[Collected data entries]
============================================================

Fixpoint answers (r : request) (calls : list call) : list response * request :=
  match calls with
  | [] => ([], r)
  | AddReply k v :: calls => answers (add_reply k v r) calls
  | Redirect uri :: calls =>
      let '(l, r') := answers (completed r) calls in
      (MkResponse (connection_ r) MHD_HTTP_MOVED_PERMANENTLY [(txt "Location", uri)] [] :: l, r')
  | Complete result :: calls => let '(l, r') := answers (completed r) calls in (reply_of result r :: l, r')
  end.

(** The response of the destructor. *)
Definition last_answer (r : request) : list response := if completed_ r then [] else [reply_of Result_InternalServerError r].

Lemma answers_request calls : forall r, connection_ (answers r calls).2 = connection_ r /\
  Forall (fun a => resp_connection a = connection_ r) (answers r calls).1 /\
  completed_ (answers r calls).2 = completed_ r || negb (bool_decide ((answers r calls).1 = [])).
Proof.
  induction calls as [|[k v|uri|x] calls IH]; intros r; cbn.
  - split; [done|]. split; [constructor|]. by rewrite orb_false_r.
  - exact (IH (add_reply k v r)).
  - specialize (IH (completed r)). destruct (answers (completed r) calls) as [l r']. cbn in *.
    destruct IH as (H1 & H2 & H3). rewrite H3, orb_true_r. by repeat constructor.
  - specialize (IH (completed r)). destruct (answers (completed r) calls) as [l r']. cbn in *.
    destruct IH as (H1 & H2 & H3). rewrite H3, orb_true_r. by repeat constructor.
Qed.

Lemma add_responses_nil s : fset f_responses (responses s ++ []) s = s.
Proof. rewrite app_nil_r. by destruct s. Qed.

(** While the daemon of the connection runs, the calls do what [answers] says. *)
Lemma do_calls_eq d calls : forall s r, mhd_daemon_ s = Some d -> of_daemon (connection_ r) = d ->
  for_each calls do_call (MkScene s r) = Ok tt (MkScene (fset f_responses (responses s ++ (answers r calls).1) s) (answers r calls).2).
Proof.
  assert (forall h b code s r, mhd_daemon_ s = Some d -> of_daemon (connection_ r) = d ->
    send_response h b code (MkScene s r) = Ok tt (MkScene (fset f_responses (responses s ++ [MkResponse (connection_ r) code h b]) s) (completed r))) as Hsend.
  { intros h b code s r Hs Hr. unfold send_response, bind at 1, use_connection, alive. cbn [owner_ this]. rewrite Hs, Hr.
    by rewrite bool_decide_eq_true_2. }
  induction calls as [|[k v|uri|x] calls IH]; intros s r Hs Hr; cbn [for_each answers].
  - cbn [fst snd]. by rewrite add_responses_nil.
  - exact (IH s (add_reply k v r) Hs Hr).
  - unfold bind at 1. cbn [do_call]. unfold redirect, bind at 1, init_response, ret at 1. rewrite Hsend by done.
    rewrite IH by done. destruct (answers (completed r) calls) as [l r']. cbn. by rewrite <- app_assoc.
  - unfold bind at 1. cbn [do_call]. unfold complete, bind at 1, rd at 1, bind at 1, init_response, ret at 1. rewrite Hsend by done.
    rewrite IH by done. destruct (answers (completed r) calls) as [l r']. cbn. by rewrite <- app_assoc.
Qed.

Lemma complete_eq d x s r : mhd_daemon_ s = Some d -> of_daemon (connection_ r) = d ->
  complete x (MkScene s r) = Ok tt (MkScene (fset f_responses (responses s ++ [reply_of x r]) s) (completed r)).
Proof.
  intros Hs Hr. pose proof (do_calls_eq d [Complete x] s r Hs Hr) as H. cbn [for_each do_call answers fst snd] in H. unfold bind at 1 in H.
  destruct (complete x (MkScene s r)) as [[] s'|f s']; [|done]. unfold ret in H. by injection H as ->.
Qed.

Lemma with_request_eq d r calls keep s : mhd_daemon_ s = Some d -> of_daemon (connection_ r) = d ->
  let '(l, r') := answers r calls in
  with_request r calls keep s =
    Ok tt (fset f_held (held s ++ if keep then [r'] else []) (fset f_responses (responses s ++ l ++ if keep then [] else last_answer r') s)).
Proof.
  intros Hs Hr. pose proof (do_calls_eq d calls s r Hs Hr) as Hc. destruct (answers_request calls r) as (Hr' & _ & _).
  destruct (answers r calls) as [l r'] eqn:Ha. cbn [fst snd] in *. unfold with_request, bind at 1. rewrite Hc. destruct keep.
  - cbn. by rewrite app_nil_r.
  - rewrite app_nil_r. unfold Request_delete, bind at 1, rd at 1, bind at 1, rd at 1. cbn [fget f_this f_owner owner_ this].
    change (is_started _) with (is_started s). unfold is_started, last_answer. rewrite Hs, andb_true_r.
    destruct (completed_ r') eqn:Hcr; cbn [negb when].
    + rewrite app_nil_r. by destruct s.
    + rewrite (complete_eq d) by (done || congruence). cbn. rewrite <- app_assoc. by destruct s.
Qed.

(** When no server runs, a request that is let go is not answered. *)
Lemma dropped_eq r s : mhd_daemon_ s = None -> with_request r [] false s = Ok tt s.
Proof.
  intros Hs. unfold with_request, Request_delete. cbn. unfold bind, rd. cbn. unfold is_started. rewrite Hs, andb_false_r. done.
Qed.

(** ** The answers of a server *)

Definition answered (s : server) : list connection := resp_connection <$> responses s.

Definition open_request (r : request) : option connection := if completed_ r then None else Some (connection_ r).
Definition open_event (e : event * Z) : option connection := match e.1 with Access c _ _ => Some c | Handle r => open_request r end.

(** The connections that wait. *)
Definition waiting (s : server) : list connection := omap open_event (queue s) ++ omap open_request (held s).

Record shared (accepted waiting answered : list connection) : Prop := Shared {
  shared_all : forall c, c ∈ accepted <-> c ∈ waiting \/ c ∈ answered;
  shared_once : NoDup waiting;
  shared_apart : forall c, c ∈ waiting -> c ∉ answered
}.

Lemma shared_perm a w w' r : w ≡ₚ w' -> shared a w r -> shared a w' r.
Proof. intros Hw [H1 H2 H3]. constructor; setoid_rewrite <- Hw; done. Qed.

Lemma shared_accept a w r c : c ∉ a -> shared a w r -> shared (a ++ [c]) (c :: w) r.
Proof.
  intros Hc [H1 H2 H3]. constructor.
  - intros x. rewrite elem_of_app, list_elem_of_singleton, elem_of_cons, H1. tauto.
  - apply list.NoDup_cons. split; [|done]. intros Hw. apply Hc, H1. by left.
  - intros x Hx Hr. apply elem_of_cons in Hx as [->|Hx]; [|by apply (H3 x)]. apply Hc, H1. by right.
Qed.

Lemma shared_answer a w r c l : l <> [] -> Forall (fun x => x = c) l -> shared a (c :: w) r -> shared a w (r ++ l).
Proof.
  intros Hne Hl [H1 H2 H3]. apply list.NoDup_cons in H2 as [Hc Hw]. rewrite list.Forall_forall in Hl.
  assert (forall x, x ∈ l <-> x = c) as Hin.
  { intros x. split; [apply Hl|]. intros ->. destruct l as [|y l]; [done|]. rewrite (Hl y) by by left. by left. }
  constructor; [|done|].
  - intros x. rewrite H1, elem_of_cons, elem_of_app, Hin. tauto.
  - intros x Hx. rewrite elem_of_app, Hin. intros [Hr| ->]; [|done]. apply (H3 x); [by right|done].
Qed.

Lemma shared_again a w r c l : c ∈ r -> Forall (fun x => x = c) l -> shared a w r -> shared a w (r ++ l).
Proof.
  intros Hc Hl [H1 H2 H3]. rewrite list.Forall_forall in Hl. constructor; [|done|].
  - intros x. rewrite H1, elem_of_app. split; [tauto|]. intros [H|[H|H]]; try tauto. rewrite (Hl x H). tauto.
  - intros x Hx. rewrite elem_of_app. intros [Hr|Hr]; [by apply (H3 x)|]. rewrite (Hl x Hr) in Hx. by apply (H3 c).
Qed.

(** The server runs with its first daemon. *)
Record sound (s : server) : Prop := Sound {
  inv_daemon : mhd_daemon_ s = Some 0%nat;
  inv_scope : Forall (fun e => e.2 = scope_ s) (queue s);
  inv_accepted : accepted s = MkConn 0 <$> seq 0 (length (accepted s));
  inv_events : Forall (fun e => match e.1 with Access c _ _ => of_daemon c = 0%nat | Handle r => of_daemon (connection_ r) = 0%nat end) (queue s);
  inv_held : Forall (fun r => of_daemon (connection_ r) = 0%nat /\ (completed_ r = true -> connection_ r ∈ answered s)) (held s)
}.

Definition http_inv (s : server) : Prop :=
  sound s /\ Forall (fun e => match e.1 with Access _ _ _ => True | Handle r => completed_ r = false end) (queue s) /\
  shared (accepted s) (waiting s) (answered s).

(** The connections that wait besides that of [r]. *)
Definition shared_with (s : server) (r : request) : Prop :=
  match open_request r with
  | Some c => shared (accepted s) (c :: waiting s) (answered s)
  | None => shared (accepted s) (waiting s) (answered s) /\ connection_ r ∈ answered s
  end.

Lemma with_request_inv s r calls keep :
  sound s -> Forall (fun e => match e.1 with Access _ _ _ => True | Handle r => completed_ r = false end) (queue s) ->
  of_daemon (connection_ r) = 0%nat -> shared_with s r ->
  wp total (with_request r calls keep) (fun _ s' => http_inv s' /\ queue s' = queue s /\ accepted s' = accepted s /\
    (keep = false -> held s' = held s)) s.
Proof.
  intros [Hd Hsc Hacc Hev Hheld] Hfresh Hr Hw.
 pose proof (with_request_eq 0 r calls keep s Hd Hr) as Heq.
  destruct (answers_request calls r) as (Hc & Hl & Hcomp). destruct (answers r calls) as [l r']. cbn [fst snd] in *.
  unfold wp. rewrite Heq. set (l2 := l ++ if keep then [] else last_answer r').
  assert (Forall (fun x => x = connection_ r) (resp_connection <$> l2)) as Hall.
  { apply Forall_fmap. unfold l2. apply Forall_app. split; [done|]. destruct keep; [constructor|].
    unfold last_answer. destruct (completed_ r'); repeat constructor. done. }
  assert (answered (fset f_held (held s ++ if keep then [r'] else []) (fset f_responses (responses s ++ l2) s)) =
          answered s ++ (resp_connection <$> l2)) as Hans by (unfold answered; cbn; apply fmap_app).
  split; [|split; [done|split; [done|intros ->; apply app_nil_r]]].
  split; [constructor; try done|split; [done|]].
  - cbn. apply Forall_app. split.
    + eapply Forall_impl; [|exact Hheld]. intros x [H1 H2]. split; [done|]. intros Hx. rewrite fmap_app. apply elem_of_app. left. by apply H2.
    + destruct keep; [|constructor]. repeat constructor; [congruence|]. rewrite Hcomp, fmap_app, Hc. intros H.
      apply elem_of_app. unfold shared_with, open_request in Hw. destruct (completed_ r); [left; by apply Hw|].
      cbn in H. apply negb_true_iff, bool_decide_eq_false in H. right. unfold l2. destruct l as [|x l]; [done|].
      cbn. apply Forall_cons_1 in Hl as [<- _]. by left.
  - rewrite Hans. unfold waiting. cbn. rewrite omap_app, app_assoc. fold (waiting s). unfold shared_with, open_request in Hw.
    destruct (completed_ r) eqn:Hcr.
    + destruct Hw as [Hw Hin]. replace (omap open_request _) with (@nil connection).
      2: { destruct keep; [|done]. cbn. unfold open_request. rewrite Hcomp. done. }
      rewrite app_nil_r. by apply (shared_again _ _ _ (connection_ r)).
    + cbn in Hcomp. destruct (decide (l2 = [])) as [Hnil|Hne].
      * apply app_eq_nil in Hnil as [-> Hk]. unfold l2. destruct keep.
        -- cbn. unfold open_request. rewrite Hcomp. cbn. rewrite app_nil_r, Hc. eapply shared_perm; [|exact Hw]. apply Permutation_cons_append.
        -- unfold last_answer in Hk. by rewrite Hcomp in Hk.
      * replace (omap open_request _) with (@nil connection).
        2: { destruct keep; [|done]. unfold l2 in Hne. rewrite app_nil_r in Hne. cbn. unfold open_request.
             rewrite Hcomp, bool_decide_eq_false_2 by done. done. }
        rewrite app_nil_r. apply (shared_answer _ _ _ (connection_ r)); [|done|done]. by destruct l2.
Qed.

============================================================

» YOUR OBJECTIVE:
In the entries above, find lines with "eapply" and copy each.

» RESULT OF THIS EXERCISE:
    + eapply Forall_impl; [|exact Hheld]. intros x [H1 H2]. split; [done|]. intros Hx. rewrite fmap_app. apply elem_of_app. left. by apply H2.
        -- cbn. unfold open_request. rewrite Hcomp. cbn. rewrite app_nil_r, Hc. eapply shared_perm; [|exact Hw]. apply Permutation_cons_append.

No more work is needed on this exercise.